Bug 1238212 - Migration failed if use spice client to connect guest
Summary: Migration failed if use spice client to connect guest
Keywords:
Status: CLOSED ERRATA
Alias: None
Product: Fedora
Classification: Fedora
Component: spice
Version: rawhide
Hardware: Unspecified
OS: Unspecified
high
high
Target Milestone: ---
Assignee: Christophe Fergeau
QA Contact: Fedora Extras Quality Assurance
URL:
Whiteboard:
Depends On:
Blocks:
TreeView+ depends on / blocked
 
Reported: 2015-07-01 12:15 UTC by David Jaša
Modified: 2015-07-13 19:18 UTC (History)
2 users (show)

Fixed In Version: spice-0.12.5-6.fc22
Clone Of: 1035184
Environment:
Last Closed: 2015-07-13 19:18:50 UTC
Type: Bug
Embargoed:


Attachments (Terms of Use)

Description David Jaša 2015-07-01 12:15:30 UTC
The patch for this bug weren't included in F22:
version: spice-server-0.12.5-5.fc22.x86_64
patch: http://lists.freedesktop.org/archives/spice-devel/2014-February/016217.html

current status - patch above is not applied:

# grep -A 15 '^    state->read_filter.discard_all = FALSE;' /usr/src/debug/spice-0.12.5/server/reds.c ; echo "--" ; grep -A 8 '^                spice_warning("failed to add client to agent");' /usr/src/debug/spice-0.12.5/server/reds.c ; echo "--" ; grep -A 6 '^        spice_warning("failed to create device state for %s", char_device->subtype);' /usr/src/debug/spice-0.12.5/server/reds.c
    state->read_filter.discard_all = FALSE;
    reds->agent_state.plug_generation++;

    if (reds->agent_state.mig_data) {
        spice_assert(reds->agent_state.plug_generation == 1);
        reds_agent_state_restore(reds->agent_state.mig_data);
        free(reds->agent_state.mig_data);
        reds->agent_state.mig_data = NULL;
    } else if (!red_channel_waits_for_migrate_data(&reds->main_channel->base)) {
        /* we will assoicate the client with the char device, upon reds_on_main_agent_start,
         * in response to MSGC_AGENT_START */
        main_channel_push_agent_connected(reds->main_channel);
    } else {
       spice_debug("waiting for migration data");
        if (!spice_char_device_client_exists(reds->agent_state.base, reds_get_client())) {
            int client_added;
--
                spice_warning("failed to add client to agent");
                reds_disconnect();
            }

        }
    }
    return state->base;
}

--
        spice_warning("failed to create device state for %s", char_device->subtype);
        return -1;
    }
    return 0;
}

static void spice_server_char_device_remove_interface(SpiceBaseInstance *sin)
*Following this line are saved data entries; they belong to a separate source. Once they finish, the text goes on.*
(** *** Resource assembler: name and parent reference (lines 208-239) *)

Definition resourceNameOf (path : string) : string :=
  let baseName := strings.TrimSuffix (filepath.Base path) ".csv" in
  let resourceName := strings.ReplaceAll baseName "endpoints-" "" in
  strings.ReplaceAll resourceName "_" "-".

Definition effectiveGatewayNamespace (fl : Flags) : string :=
  if decide (gatewayNamespace fl = EmptyString) then namespace fl
  else gatewayNamespace fl.

Definition parentRef (fl : Flags) : ParentRef :=
  {| pr_Group := "gateway.networking.k8s.io";
     pr_Kind := "Gateway";
     pr_Name := gatewayName fl;
     pr_Namespace := effectiveGatewayNamespace fl |}.

Definition hostnamesOf (fl : Flags) : list string :=
  if decide (hostname fl ≠ EmptyString) then [hostname fl] else [].

(** *** Rule generator (lines 241-313) *)

(** The body of the grouping loop of lines 245-252, on the pair of
    [prefixGroups] and [prefixes]. *)
Definition groupStep (st : gmap string (list Endpoint) * list string)
    (e : Endpoint) : gmap string (list Endpoint) * list string :=
  let '(prefixGroups, prefixes) := st in
  if decide (Prefix e ≠ EmptyString) then
    let prefixes :=
      match prefixGroups !! Prefix e with
      | None => prefixes ++ [Prefix e]
      | Some _ => prefixes
      end in
    (<[Prefix e := default [] (prefixGroups !! Prefix e) ++ [e]]> prefixGroups,
     prefixes)
  else st.

Definition groupByPrefix (endpoints : list Endpoint)
    : gmap string (list Endpoint) * list string :=
  foldl groupStep (∅, []) endpoints.

(** The backend literal of lines 277-286 and 293-302. *)
Definition backendRef (fl : Flags) : BackendRef :=
  {| br_Group := "";
     br_Kind := "Service";
     br_Name := serviceName fl;
     br_Namespace := serviceNamespace fl;
     Port := servicePort fl;
     Weight := 1 |}.

(** [rule1] of lines 257-287. *)
Definition rule1 (fl : Flags) (prefix : string) : HTTPRouteRule :=
  {| Matches :=
       [ {| Path := Some {| pm_Type := "PathPrefix"; pm_Value := prefix |};
            Method := "" |} ];
     Filters :=
       [ {| f_Type := "URLRewrite";
            URLRewrite :=
              Some {| rw_Path :=
                        Some {| rw_Type := "ReplacePrefixMatch";
                                ReplacePrefixMatch := "/" |} |} |} ];
     BackendRefs := [backendRef fl] |}.

(** The match appended for one endpoint at lines 305-311. *)
Definition directMatch (e : Endpoint) : HTTPRouteMatch :=
  {| Path := Some {| pm_Type := "PathPrefix"; pm_Value := URL e |};
     Method := ToUpper (e_Method e) |}.

(** [rule2] of lines 292-312. *)
Definition rule2 (fl : Flags) (endpoints : list Endpoint) : HTTPRouteRule :=
  {| Matches := foldl (λ matches e, matches ++ [directMatch e]) [] endpoints;
     Filters := [];
     BackendRefs := [backendRef fl] |}.

(** The rules in the order in which lines 255-313 append them. *)
Definition generateRules (fl : Flags) (endpoints : list Endpoint)
    : list HTTPRouteRule :=
  let prefixes := (groupByPrefix endpoints).2 in
  let rules := foldl (λ rules prefix, rules ++ [rule1 fl prefix]) [] prefixes in
  rules ++ [rule2 fl endpoints].

(** The [route] value when it is encoded. *)
Definition assemble (fl : Flags) (path : string) (endpoints : list Endpoint)
    : HTTPRoute :=
  {| APIVersion := "gateway.networking.k8s.io/v1";
     Kind := "HTTPRoute";
     Metadata_ := {| md_Name := resourceNameOf path;
                     md_Namespace := namespace fl;
                     Labels := ∅ |};
     Spec := {| ParentRefs := [parentRef fl];
                Hostnames := hostnamesOf fl;
                Rules := generateRules fl endpoints |} |}.

(** *** [processCSV] (lines 163-330) *)

Definition processCSV (fl : Flags) (env : Env) (out : Output) (path : string)
    : Output * option error :=
  match os_Open env path with
  | inl err => (out, Some err)
  | inr f =>
      match collect f with
      | inl err => (out, Some err)
      | inr endpoints =>
          if decide (length endpoints = 0) then (out, None)
          else
            let route := assemble fl path endpoints in
            let outPath := Join (outputDir fl) (resourceNameOf path +:+ ".yaml") in
            match os_Create env outPath with
            | Some err => (out, Some err)
            | None =>
                let created :=
                  {| files := <[outPath := None]> (files out);
                     stdout := stdout out |} in
                match Encode env outPath route with
                | Some err => (created, Some err)
                | None =>
                    ({| files := <[outPath := Some route]> (files out);
                        stdout := stdout out ++
                                  ["Generated " +:+ outPath +:+ newline] |},
                     None)
                end
            end
      end
  end.

(** The rules [processCSV] emits for a collected endpoint sequence: none
    when the sequence is empty (line 204), the generated ones otherwise. *)
Definition emittedRules (fl : Flags) (endpoints : list Endpoint)
    : list HTTPRouteRule :=
  if decide (length endpoints = 0) then [] else generateRules fl endpoints.

End Program.

(** ** The batch driver ([run], lines 128-161) *)

(** An entry of [os.ReadDir]: what [file.Name()] and [file.IsDir()] give. *)
Record DirEntry := {
  Name : string;
  IsDir : bool
}.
+++ This bug was initially created as a clone of Bug #1035184 +++

Description of problem:
Migration failed if use spice client to connect guest

Version-Release number of selected component (if applicable):
libvirt-1.1.1-13.el7.x86_64
qemu-kvm-rhev-1.5.3-19.el7.x86_64
spice-gtk3-0.20-6.el7.x86_64
spice-glib-0.20-6.el7.x86_64
spice-server-0.12.4-3.el7.x86_64

How reproducible:
always

Steps to Reproduce:
1.Prepare two host.
2.define a guest with spice on hostA and start
3.use virt-viewer open guest console.
#virt-viewer $guest
3.pre-create storage on hostB
4.do live storage migration
# virsh migrate --live rhel6 qemu+ssh://10.66.106.25/system --verbose --copy-storage-all
root.106.25's password:
Migration: [ 99 %]error: Unable to read from monitor: Connection reset by peer

if don't open spice console,migration will succeed.

Actual results:


Expected results:


Additional info:
if use qemu-kvm pkg, also get this issue,seems spice migration issue.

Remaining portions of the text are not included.